Lemma digits_cons c s v :
  digits 0 (String c s) = Some v ->
  exists d w, digit c = Some d /\ digits 0 s = Some w /\ v = d * 10 ^ len s + w.
Proof.
  cbn [digits]. destruct (digit c) as [d|]; [|discriminate].
  rewrite digits_acc. destruct (digits 0 s) as [w|]; [|discriminate].
  cbn [option_map]. intros H. injection H as <-.
  exists d, w. repeat split; try reflexivity; lia.
Qed.

Lemma digits_bound s : forall v, digits 0 s = Some v -> v < 10 ^ len s.
Proof.
  induction s as [|c s IH]; intros v H.
  - cbn in H. injection H as <-. cbn. lia.
  - apply digits_cons in H. destruct H as (d & w & Hd & Hw & ->).
    apply digit_inv in Hd. destruct Hd as [Hd _].
    specialize (IH w Hw). rewrite len_cons, N.pow_add_r. nia.
Qed.

(** Numerals of one length with one value are one numeral. *)
Lemma digits_inj s1 : forall s2 v,
  len s1 = len s2 -> digits 0 s1 = Some v -> digits 0 s2 = Some v -> s1 = s2.
Proof.
  induction s1 as [|c1 s1 IH]; intros [|c2 s2] v Hlen H1 H2;
    try reflexivity; rewrite ?len_cons in Hlen; unfold len in Hlen;
    cbn [String.length] in Hlen; try lia.
  fold (len s1) in Hlen. fold (len s2) in Hlen.
  apply digits_cons in H1. destruct H1 as (d1 & w1 & Hd1 & Hw1 & E1).
  apply digits_cons in H2. destruct H2 as (d2 & w2 & Hd2 & Hw2 & E2).
  assert (Hl : len s1 = len s2) by lia.
  pose proof (digits_bound _ _ Hw1) as B1.
  pose proof (digits_bound _ _ Hw2) as B2.
  rewrite Hl in *.
  assert (d1 = d2 /\ w1 = w2) as [-> ->].
  { remember (10 ^ len s2) as P. subst v.
    destruct (N.lt_trichotomy d1 d2) as [Hlt|[Heq|Hgt]]; [exfalso|split|exfalso].
    - assert (d1 * P + P <= d2 * P) by nia. lia.
    - exact Heq.
    - subst d1. lia.
    - assert (d2 * P + P <= d1 * P) by nia. lia. }
  apply digit_inv in Hd1, Hd2. destruct Hd1 as [_ ->], Hd2 as [_ ->].
  f_equal. apply (IH s2 w2); auto.
Qed.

++++++++

- [What you will do] Your response should contain each line of the entries above that holds the string "injection".

- [Written response]
  cbn [option_map]. intros H. injection H as <-.
  - cbn in H. injection H as <-. cbn. lia.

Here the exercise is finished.